Part of the 2020 Best of Chicago edition.
Best Community Leader: Diane Latiker
The final murder of September occurred at 11:32am. Dailon Russel, a seventeen-year-old Black boy, was shot in Austin. According to the police report, two males walked up to Dailon and fired bullets into his abdomen. Five -hundred-and-eighty-nine people were murdered in the first nine months of this year. That’s ninety-seven more dead than all of 2019. Twelve more than all of 2018. In the previous two years, eighty percent of murder victims were Black, most of them Black, most of them young. Six hundred people were murdered in Chicago in 2003, most of them Black, most of them young. The year before, 654. There’s a staggering and numbing quality to murder statistics in Chicago. For most people, violence is innate to Black life in Chicago, constant as the wind, unavoidable as a winter chill.

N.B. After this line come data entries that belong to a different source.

Lemma trim_middle s : exists p q, s = p ++ trim s ++ q.
Proof.
  unfold trim. destruct (trimStart_suffix s) as [p E].
  destruct (trimEnd_prefix (trimStart s)) as [q F].
  exists p, q. now rewrite <- F.
Qed.

Lemma cleanText_idempotent_without_phrases s :
  replaceAll 4 None 2 (replaceAll 1 (Some 1) 6 s) =
  replaceAll 1 (Some 1) 6 s ->
  cleanText (cleanText s) = cleanText s.
Proof.
  intros H. rewrite (cleanText_closed_form s).
  destruct s as [| c t]; [reflexivity |].
  rewrite H. set (x := replaceAll 1 (Some 1) 6 (c :: t)) in *.
  destruct (trim_middle x) as (p & q & E).
  assert (S1 : settled 1 (Some 1) 6 (trim x)).
  { apply (settled_middle 1 (Some 1) 6 ltac:(lia) ltac:(lia) p (trim x) q).
    rewrite <- E. apply single_settled. lia. }
  assert (S2 : settled 4 None 2 (trim x)).
  { apply (settled_middle 4 None 2 ltac:(lia) ltac:(lia) p (trim x) q).
    rewrite <- E. apply fixed_settled; [lia | lia | exact H]. }
  rewrite cleanText_closed_form.
  destruct (trim x) as [| a y] eqn:T; [reflexivity |].
  rewrite <- T in *.
  rewrite (settled_fixed 1 (Some 1) 6 ltac:(lia) ltac:(lia) _ S1).
  rewrite (settled_fixed 4 None 2 ltac:(lia) ltac:(lia) _ S2).
  apply trim_idempotent.
Qed.

Lemma cleanHallucinations_idempotent_without_phrases s :
  replaceAll 2 None 2 (replaceAll 1 (Some 1) 5 s) =
  replaceAll 1 (Some 1) 5 s ->
  cleanHallucinations (cleanHallucinations s) = cleanHallucinations s.
Proof.
  intros H. rewrite !cleanHallucinations_closed_form. rewrite H.
  rewrite (settled_fixed 1 (Some 1) 5 ltac:(lia) ltac:(lia) _
             (single_settled 5 s ltac:(lia))).
  exact H.
Qed.
Lemma get_slot_append_log (sl : Slot) (entries : list Message) (st : PlannerState) :
  get_slot sl (append_log entries st) = get_slot sl st.
Proof. now destruct sl. Qed.

Lemma get_slot_set_marker (sl : Slot) (name : string) (st : PlannerState) :
  get_slot sl (set_marker name st) = get_slot sl st.
Proof. now destruct sl. Qed.

(** An assignment to a free slot goes through and leaves the other slots
    as they are. *)
Lemma assign_free (o : option Slot) (st : PlannerState) (a : Assignment o) :
  (forall sl, o = Some sl -> get_slot sl st = None) ->
  exists st', assign o st a = inr st'
              /\ forall sl', o <> Some sl' -> get_slot sl' st' = get_slot sl' st.
Proof.
  destruct o as [sl |]; cbn in *; intros Hfree.
  - destruct a as [v |].
    + rewrite (Hfree sl eq_refl). eexists. split; [reflexivity |].
      intros sl' Hne. apply get_set_slot_other. congruence.
    + eexists. split; [reflexivity | reflexivity].
  - eexists. split; [reflexivity | reflexivity].
Qed.

(** A stage whose slot is free is completed, whatever its agent does. *)
Lemma stage_completes (s : Stage) (st : PlannerState) :
  (forall sl, owned_slot s = Some sl -> get_slot sl st = None) ->
  exists st',
    match execute s (set_marker (stage_name s) st) with
    | Completed u => merge s (set_marker (stage_name s) st) u
    | AgentFailure cause => inr (record_failure s cause (set_marker (stage_name s) st))
    end = inr st'
    /\ forall sl', owned_slot s <> Some sl' -> get_slot sl' st' = get_slot sl' st.
Proof.
  intros Hfree. destruct (execute s _) as [u | cause].
  - unfold merge.
    destruct (assign_free (owned_slot s)
                (append_log (new_entries u) (set_marker (stage_name s) st))
                (assignment u)) as [st' [Heq Hother]].
    + intros sl Hsl. rewrite get_slot_append_log, get_slot_set_marker. now apply Hfree.
    + exists st'. split; [exact Heq |].
      intros sl' Hne. rewrite (Hother sl' Hne).
      now rewrite get_slot_append_log, get_slot_set_marker.
  - eexists. split; [reflexivity |].
    intros sl' _. unfold record_failure.
    now rewrite get_slot_append_log, get_slot_set_marker.
Qed.

(** A list of stages without a repeated stage, run on a state in which
    their slots are free and under a ceiling that leaves room for them,
    yields one StepEvent per stage, in the order of the list, counted one
    by one, and the run is completed. *)
Lemma run_from_complete (stages : list Stage) :
  NoDup stages ->
  forall (st : PlannerState) (stepCeiling counter : nat),
    slots_free stages st ->
    (counter + length stages <= stepCeiling)%nat ->
    map ev_stage (fst (run_from execute st stages stepCeiling counter))
    = map stage_name stages
    /\ map ev_counter (fst (run_from execute st stages stepCeiling counter))
       = seq (S counter) (length stages)
    /\ snd (run_from execute st stages stepCeiling counter) = completed.
Proof.
  induction 1 as [| s rest Hnotin Hnodup IH]; intros st stepCeiling counter Hfree Hroom.
  - now cbn.
  - cbn [run_from]. cbn [length] in Hroom.
    destruct (Nat.leb_spec stepCeiling counter) as [Hle | Hlt]; [lia |].
    destruct (stage_completes s st) as [st' [Heq Hother]].
    { intros sl Hsl. apply (Hfree s sl); [now left | exact Hsl]. }
    rewrite Heq.
    destruct (IH st' stepCeiling (S counter)) as [Hnames [Hcounters Hend]].
    { intros s' sl' Hin Hsl'. rewrite Hother.
      - apply (Hfree s' sl'); [now right | exact Hsl'].
      - intros Hs. apply Hnotin.
        rewrite list_elem_of_In.
        now rewrite (owned_slot_inj s s' sl' Hs Hsl'). }
    { lia. }
    destruct (run_from execute st' rest stepCeiling (S counter)) as [events end_].
    cbn [fst snd map length seq] in *.
    now rewrite Hnames, Hcounters, Hend.
Qed.

End Runs.

Lemma stage_names_are_agent_steps :
  map Orchestrator.stage_name Orchestrator.stage_list = agent_steps.
Proof. reflexivity. Qed.

Lemma stage_list_NoDup : NoDup Orchestrator.stage_list.
Proof.
  unfold Orchestrator.stage_list.
  repeat (apply NoDup_cons; split; [rewrite list_elem_of_In; cbn; intuition discriminate |]).
  apply NoDup_nil_2.
Qed.

Lemma initial_slots_free (env : Env) (i : Inputs) (sid : string)
    (stages : list Orchestrator.Stage) :
  slots_free stages (make_initial_state env i sid).
Proof. intros s sl _ _. now destruct sl. Qed.

Lemma step_of_event_names_a_node (events : list Orchestrator.StepEvent) :
  forallb names_a_node (map Orchestrator.step_of_event events) = true.
Proof. induction events as [| ev rest IH]; [reflexivity | exact IH]. Qed.

(* ===================================================================== *)
(** * The shape of a run of [main] *)
(* ===================================================================== *)

Lemma silent_none (t : list Event) :
  Forall silent t -> row_labels t = [] /\ stream_calls t = [].
Proof.
  induction 1 as [| e rest [Hrow Hargs] _ [IHrow IHargs]]; [now split |].
  unfold row_labels, stream_calls in *. cbn [omap list_omap].
  now rewrite Hrow, Hargs, IHrow, IHargs.
Qed.

Lemma quiet_is_silent (t : list Event) : Forall quiet t -> Forall silent t.
Proof. induction 1 as [| e rest [He _] _ IH]; [apply Forall_nil_2 | now apply Forall_cons]. Qed.

Lemma quiet_none (t : list Event) :
  Forall quiet t -> row_labels t = [] /\ stream_calls t = [] /\ progress_values t = [].
Proof.
  intros H.
  assert (Hprogress : progress_values t = []).
  { induction H as [| e rest [_ He] _ IH]; [reflexivity |].
    unfold progress_values in *. cbn [omap list_omap]. now rewrite He, IH. }
  destruct (silent_none t (quiet_is_silent t H)) as [Hrows Hcalls].
  now repeat split.
Qed.

Ltac silent_list :=
  repeat (apply Forall_cons; split; [split; reflexivity |]); apply Forall_nil_2.

Ltac quiet_list :=
  repeat (apply Forall_cons; split; [split; [split |]; reflexivity |]); apply Forall_nil_2.

Lemma show_latest_message_silent (cs : gmap string nat) (name : string)
    (node_state : NodeState) :
  Forall silent (trace (show_latest_message cs name node_state)).
Proof.
  unfold show_latest_message.
  destruct (has_messages node_state); [| silent_list].
  destruct (List.last _ _); [| silent_list].
  destruct (cs !! name); silent_list.
Qed.

Lemma stream_loop_silent (cs : gmap string nat) (total : Z) (steps : list Step)
    (vars : LoopVars) :
  Forall silent (trace (stream_loop cs total steps vars)).
Proof.
  revert vars. induction steps as [| step rest IH]; intros vars.
  - silent_list.
  - cbn [stream_loop]. rewrite trace_bind.
    destruct step as [| [name node_state] more]; [silent_list |].
    rewrite loop_body_eq. cbn [trace result fst snd].
    repeat (apply Forall_app; split); [silent_list | | apply IH].
    apply show_latest_message_silent.
Qed.

Lemma show_itinerary_returns (env : Env) (i : Inputs) (final_state : NodeState) :
  result (show_itinerary env i final_state) = Returns tt.
Proof.
  unfold show_itinerary.
  destruct (Py.truthy_str (ns_final_itinerary final_state)); [| reflexivity].
  destruct (Py.truthy_str (ns_flight_summary final_state)),
           (Py.truthy_str (ns_hotel_summary final_state)),
           (Py.truthy_str (ns_activities_summary final_state)); reflexivity.
Qed.

Lemma show_itinerary_quiet (env : Env) (i : Inputs) (final_state : NodeState) :
  Forall quiet (trace (show_itinerary env i final_state)).
Proof.
  unfold show_itinerary.
  destruct (Py.truthy_str (ns_final_itinerary final_state)); [| quiet_list].
  destruct (Py.truthy_str (ns_flight_summary final_state)),
           (Py.truthy_str (ns_hotel_summary final_state)),
           (Py.truthy_str (ns_activities_summary final_state)); quiet_list.
Qed.

Lemma destination_columns_quiet (items : list (string * DestInfo)) (i : nat) :
  Forall quiet (trace (destination_columns items i)).
Proof.
  revert i. induction items as [| [dest info_] rest IH]; intros i.
  - quiet_list.
  - cbn [destination_columns]. rewrite trace_bind, trace_within, result_within.
    apply Forall_app. split.
    + unfold getitem.
      destruct (highlights info_ !! 0%nat); [| quiet_list].
      destruct (highlights info_ !! 1%nat); [| quiet_list].
      destruct (highlights info_ !! 2%nat); quiet_list.
    + destruct (result _); [apply IH | quiet_list].
Qed.
(** * Firework rack planner (firework2.py)

    A shallow embedding of the geometry kernel, the view transform, the
    scene commands, the pointer gestures, the undo/redo history and the
    fuse metrics of [FireworkRackPlanner], and of the tube layout of the
    two tube dialogs.

    Numbers: Python [int]s are [Z]; Python [float]s are idealised as exact
    real numbers [R] ([math.sin], [math.cos] and [math.radians] are the
    real functions).  Dictionaries with a fixed set of keys are records;
    Python lists are lists. *)

From Stdlib Require Import Reals Lra Lia ZArith List String Bool Permutation.
From Stdlib Require DecimalString.
Import ListNotations.
Open Scope R_scope.

(** ** Constants of [FireworkRackPlanner.__init__] *)

Definition DEFAULT_TUBE_SPACING_RATIO : R := 0.2.
Definition DEFAULT_FAN_PADDING_RATIO : R := 0.2.
Definition DEFAULT_INTER_FAN_SPACING_RATIO : R := 0.5.
Definition RACK_OUTER_PADDING : R := 5.
Definition ROTATION_DEGREES : list Z := [0; 90; 180; 270]%Z.

Definition DEFAULT_CRATE_FUSE_INCHES : R := 70.0.
Definition FAN_CHAIN_INTER_TUBE_ALLOWANCE_INCHES : R := 3.0.
Definition FAN_CHAIN_INTER_SEGMENT_ALLOWANCE_INCHES : R := 0.0.
Definition FAN_CHAIN_LEAD_INCHES : R := 3.0.
Definition FAN_CHAIN_TAIL_INCHES : R := 3.0.
Definition FUSE_LENGTH_SCALE_FACTOR : R := 0.9.

Definition MAX_UNDO_STEPS : nat := 50.
Definition MIN_ZOOM : R := 0.1.
Definition MAX_ZOOM : R := 5.0.
Definition ZOOM_STEP : R := 1.2.

(** ** Data model *)

(** One entry of a rack's ['tubes'] list. *)
Record tube_data := mk_tube {
  color : string;
  angle : R;
  lift_time : R;
  firework_type : string;
  cue : string
}.

(** A rack dictionary as built by [add_rack_to_list]; the key ['type'] is
    the field [rack_type]. *)
Record rack_config := mk_rack {
  id : string;
  name : string;
  rack_type : string;
  x_tubes : Z;
  y_tubes : Z;
  pos_x : R;
  pos_y : R;
  tube_diameter : R;
  rotation_angle : Z;
  tubes : list tube_data
}.
Lemma same_links_trans st1 st2 st3 q :
  same_links st1 st2 q → same_links st2 st3 q → same_links st1 st3 q.
Proof. intros [? ?] [? ?]. split; congruence. Qed.

Lemma same_live_refl st q : same_live st st q.
Proof. by repeat split. Qed.

Lemma same_live_trans st1 st2 st3 q :
  same_live st1 st2 q → same_live st2 st3 q → same_live st1 st3 q.
Proof. intros (?&?&?) (?&?&?). repeat split; congruence. Qed.

Lemma dseg_frame st st' pv l nx :
  (∀ q, q ∈ l → same_links st st' q) → dseg st pv l nx → dseg st' pv l nx.
Proof.
  revert pv. induction l as [|p t IH]; intros pv Hf; simpl; [done|].
  intros (Hp & Hn & Ht). destruct (Hf p) as [-> ->]; [by left|].
  split_and!; try done. apply IH; [|done]. intros q Hq. apply Hf. by right.
Qed.

Lemma fseg_frame st st' l :
  (∀ q, q ∈ l → next (obj st' q) = next (obj st q)) → fseg st l → fseg st' l.
Proof.
  induction l as [|p t IH]; intros Hf; simpl; [done|].
  intros (Hn & Ht). rewrite (Hf p) by by left.
  split; [done|]. apply IH; [|done]. intros q Hq. apply Hf. by right.
Qed.

Lemma dseg_app st pv l1 l2 nx :
  dseg st pv (l1 ++ l2) nx ↔
  dseg st pv l1 (hd nx l2) ∧ dseg st (List.last l1 pv) l2 nx.
Proof.
  revert pv. induction l1 as [|p t IH]; intros pv.
  - simpl. tauto.
  - change ((p :: t) ++ l2) with (p :: (t ++ l2)).
    cbn [dseg]. rewrite IH.
    replace (List.last (p :: t) pv) with (List.last t p).
    2:{ clear. revert p pv. induction t as [|q t IH]; intros p pv; [done|].
        change (List.last (p :: q :: t) pv) with (List.last (q :: t) pv).
        by rewrite <- (IH q p), <- (IH q pv). }
    replace (hd nx (t ++ l2)) with (hd (hd nx l2) t) by by destruct t.
    tauto.
Qed.

(** redirecting the [next] of the last element of a segment *)
Lemma dseg_set_last_next st pv l q nx nx' :
  NoDup (l ++ [q]) → (q < length (timer_obj_ st))%nat →
  dseg st pv (l ++ [q]) nx →
  dseg (upd_obj q (set_next nx') st) pv (l ++ [q]) nx'.
Proof.
  intros Hnd Hq. rewrite !dseg_app. simpl. intros (H1 & H2 & _ & _). split.
  - eapply dseg_frame; [|exact H1]. intros r Hr. split.
    all: rewrite obj_upd_obj_ne; [done|].
    all: intros ->; apply list.NoDup_app in Hnd as (_ & Hd & _); apply (Hd r Hr); by left.
  - rewrite obj_upd_obj_eq by done. simpl. done.
Qed.

(** redirecting the [prev] of the first element of a segment *)
Lemma dseg_set_head_prev st pv pv' h t nx :
  h ∉ t → (h < length (timer_obj_ st))%nat →
  dseg st pv (h :: t) nx →
  dseg (upd_obj h (set_prev pv') st) pv' (h :: t) nx.
Proof.
  intros Hh Hlen. simpl. intros (H1 & H2 & H3).
  rewrite obj_upd_obj_eq by done. simpl. split_and!; try done.
  eapply dseg_frame; [|exact H3]. intros r Hr. split.
  all: rewrite obj_upd_obj_ne; [done|]; by intros ->.
Qed.

Lemma dseg_hd_prev st pv l nx :
  dseg st pv l nx → l ≠ [] → prev (obj st (hd 0%nat l)) = pv.
Proof. destruct l; [done|]. by intros (? & _) _. Qed.

Record Shape st bl fl out : Prop := mkShape {
  sh_nb : length (timer_bucket_ st) = 60%nat;
  sh_no : length (timer_obj_ st) = S (max_num (timer_head_ st));
  sh_cap : Z.of_nat (max_num (timer_head_ st)) < 2^32;
  sh_bl_out : ∀ b, (60 ≤ b)%nat → bl b = [];
  sh_head : ∀ b, (b < 60)%nat → bucket_head st b = hd 0%nat (bl b);
  sh_dseg : ∀ b, dseg st 0 (bl b) 0;
  sh_free_head : free_head (timer_head_ st) = hd 0%nat fl;
  sh_fseg : fseg st fl;
  sh_nodup : NoDup (fl ++ out);
  sh_nodup_b : ∀ b, NoDup (bl b);
  sh_disj : ∀ b p, p ∈ bl b → p ∉ fl ++ out;
  sh_range : ∀ p, (1 ≤ p ≤ max_num (timer_head_ st))%nat ↔
                  (p ∈ fl ++ out ∨ ∃ b, p ∈ bl b);
  sh_live : ∀ b p, p ∈ bl b →
      used (obj st p) ≠ 0 ∧ id_pos (timer_id (obj st p)) = Z.of_nat p
      ∧ bucket_of (expire (obj st p)) = b;
  sh_used_num : used_num (timer_head_ st) =
      Z.of_nat (max_num (timer_head_ st)) - Z.of_nat (length fl)
}.

(** a wheel between operations: no detached slot *)
Definition wf st : Prop := ∃ bl fl, Shape st bl fl [].

Lemma Shape_bucket_range st bl fl out b p :
  Shape st bl fl out → p ∈ bl b →
  (1 ≤ p ≤ max_num (timer_head_ st))%nat ∧ (p < length (timer_obj_ st))%nat.
Proof.
  intros S Hp. assert (1 ≤ p ≤ max_num (timer_head_ st))%nat.
  { apply (sh_range _ _ _ _ S). right. by exists b. }
  rewrite (sh_no _ _ _ _ S). lia.
Qed.

Lemma Shape_free_range st bl fl out p :
  Shape st bl fl out → p ∈ fl ++ out →
  (1 ≤ p ≤ max_num (timer_head_ st))%nat ∧ (p < length (timer_obj_ st))%nat.
Proof.
  intros S Hp. assert (1 ≤ p ≤ max_num (timer_head_ st))%nat.
  { apply (sh_range _ _ _ _ S). by left. }
  rewrite (sh_no _ _ _ _ S). lia.
Qed.

Lemma Shape_bucket_lt st bl fl out b p :
  Shape st bl fl out → p ∈ bl b → (b < 60)%nat.
Proof.
  intros S Hp. destruct (decide (b < 60)%nat) as [|Hb]; [done|].
  rewrite (sh_bl_out _ _ _ _ S b) in Hp by lia. by apply elem_of_nil in Hp.
Qed.

Lemma Shape_bucket_unique st bl fl out b c p :
  Shape st bl fl out → p ∈ bl b → p ∈ bl c → b = c.
Proof.
  intros S Hb Hc.
  destruct (sh_live _ _ _ _ S b p Hb) as (_ & _ & <-).
  by destruct (sh_live _ _ _ _ S c p Hc) as (_ & _ & <-).
Qed.

(** no list holds more slots than the arena has *)
Lemma nodup_range_length l n :
  NoDup l → (∀ p, p ∈ l → (1 ≤ p ≤ n)%nat) → (length l ≤ n)%nat.
Proof.
  intros Hnd Hr.
  assert (l ⊆+ List.seq 1 n) as Hs.
  { apply NoDup_submseteq; [done|]. intros p Hp. apply elem_of_seq.
    specialize (Hr p Hp). lia. }
  apply submseteq_length in Hs. by rewrite length_seq in Hs.
Qed.

Lemma Shape_free_length st bl fl out :
  Shape st bl fl out → (length fl + length out ≤ max_num (timer_head_ st))%nat.
Proof.
  intros S. rewrite <- length_app. apply nodup_range_length.
  - apply (sh_nodup _ _ _ _ S).
  - intros p Hp. by apply (Shape_free_range _ _ _ _ _ S).
Qed.

End Shape.

(** * Rewriting reads of updated states *)

Section Reads.

Context {T : Type} `{!Inhabited T}.
Implicit Types (st : TimerMgr T) (p q b : nat).

Lemma head_upd_obj st p f : timer_head_ (upd_obj p f st) = timer_head_ st.
Proof. reflexivity. Qed.
Lemma head_upd_bucket st b h : timer_head_ (upd_bucket b h st) = timer_head_ st.
Proof. reflexivity. Qed.
Lemma head_upd_head st f : timer_head_ (upd_head f st) = f (timer_head_ st).
Proof. reflexivity. Qed.
Lemma objs_upd_bucket st b h : timer_obj_ (upd_bucket b h st) = timer_obj_ st.
Proof. reflexivity. Qed.
Lemma objs_upd_head st f : timer_obj_ (upd_head f st) = timer_obj_ st.
Proof. reflexivity. Qed.
Lemma buckets_upd_obj st p f : timer_bucket_ (upd_obj p f st) = timer_bucket_ st.
Proof. reflexivity. Qed.
Lemma buckets_upd_head st f : timer_bucket_ (upd_head f st) = timer_bucket_ st.
Proof. reflexivity. Qed.

(** a write either misses the slot read or replaces it *)
Lemma obj_upd_obj st p f q :
  (q ≠ p ∧ obj (upd_obj p f st) q = obj st q)
  ∨ (q = p ∧ (length (timer_obj_ st) ≤ p)%nat ∧ obj (upd_obj p f st) q = obj st q)
  ∨ (q = p ∧ (p < length (timer_obj_ st))%nat ∧ obj (upd_obj p f st) q = f (obj st p)).
Proof.
  destruct (decide (q = p)) as [->|Hne].
  - destruct (decide (p < length (timer_obj_ st))%nat) as [Hlt|Hge].
    + right; right. by rewrite obj_upd_obj_eq.
    + right; left. split_and!; [done|lia|].
      unfold obj, upd_obj; simpl. by rewrite list_insert_ge by lia.
  - left. by rewrite obj_upd_obj_ne.
Qed.

Lemma same_links_upd_obj st p f q :
  (∀ o, prev (f o) = prev o ∧ next (f o) = next o) →
  same_links st (upd_obj p f st) q.
Proof.
  intros Hf. unfold same_links.
  destruct (obj_upd_obj st p f q) as [[_ ->]|[(_ & _ & ->)|(-> & _ & ->)]]; done.
Qed.

Lemma same_links_upd_obj_ne st p f q : q ≠ p → same_links st (upd_obj p f st) q.
Proof. intros Hne. unfold same_links. by rewrite obj_upd_obj_ne. Qed.

End Reads.

Global Opaque upd_obj upd_bucket upd_head obj bucket_head.

Create Rewrite HintDb wheel.
#[export] Hint Rewrite @head_upd_obj @head_upd_bucket @head_upd_head
  @objs_upd_bucket @objs_upd_head @buckets_upd_obj @buckets_upd_head
  @obj_upd_bucket @obj_upd_head @bucket_head_upd_obj @bucket_head_upd_head
  @length_obj_upd_obj @length_bucket_upd_bucket : wheel.

Ltac wsimpl := autorewrite with wheel in *; cbn [max_size data_size max_num used_num cur_bucket_pos cur_bucket_time free_head seq set_used_num set_free_head set_seq set_cur prev next used interval_ms max_fire_count fire_count expire timer_id timer_data set_prev set_next set_used set_interval_ms set_max_fire_count set_fire_count set_expire set_timer_id set_timer_data] in *.

(** rewrite [obj (upd_obj p f st) q], the side condition closed by [tac] *)
Ltac obj_eq tac := rewrite ?obj_upd_obj_eq by (autorewrite with wheel; tac).
Ltac obj_ne tac := rewrite ?obj_upd_obj_ne by tac.

(** close a goal about reads of a state built from nested writes *)
Ltac reads :=
  intros; wsimpl;
  repeat first
    [ rewrite bucket_head_upd_bucket_eq by (autorewrite with wheel; lia)
    | rewrite bucket_head_upd_bucket_ne by lia
    | rewrite obj_upd_obj_eq by (autorewrite with wheel; lia)
    | rewrite obj_upd_obj_ne by lia
    | progress wsimpl ];
  first [ done | lia ].

(** * The arena and list primitives keep the shape *)

Section Primitives.

Context {T : Type} `{!Inhabited T}.
Implicit Types (st : TimerMgr T) (p q b : nat) (l fl out : list nat)
  (bl : nat → list nat).

(** headers equal up to the free-list head and the used count *)
Definition head_frame st st' : Prop :=
  set_free_head 0 (set_used_num 0 (timer_head_ st'))
  = set_free_head 0 (set_used_num 0 (timer_head_ st)).

Lemma head_frame_refl st : head_frame st st.
Proof. done. Qed.

Lemma head_frame_trans st1 st2 st3 :
  head_frame st1 st2 → head_frame st2 st3 → head_frame st1 st3.
Proof. unfold head_frame. congruence. Qed.

Lemma head_frame_fields st st' :
  head_frame st st' →
  max_num (timer_head_ st') = max_num (timer_head_ st)
  ∧ seq (timer_head_ st') = seq (timer_head_ st)
  ∧ cur_bucket_pos (timer_head_ st') = cur_bucket_pos (timer_head_ st)
  ∧ cur_bucket_time (timer_head_ st') = cur_bucket_time (timer_head_ st).
Proof.
  unfold head_frame. destruct (timer_head_ st'), (timer_head_ st); simpl.
  intros [= -> -> -> -> -> ->]. done.
Qed.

Seventeen years ago, in her Roseland living room, Diane Latiker decided to fight against this seemingly immovable natural force. She saw how gangs and guns affected her neighborhood, particularly the young. In other words, she saw the obvious reality we all do. Instead of embracing the powerlessness we all feel, Diane Latiker invited ten young Black kids into her living room and started a conversation about life off the streets. What were their hopes? What were the pitfalls? Almost two decades later, that conversation has grown into Kids Off The Block, Diane’s nonprofit aimed at providing “at-risk low-income youth positive alternatives to gangs, drugs, truancy, violence and the juvenile justice system.”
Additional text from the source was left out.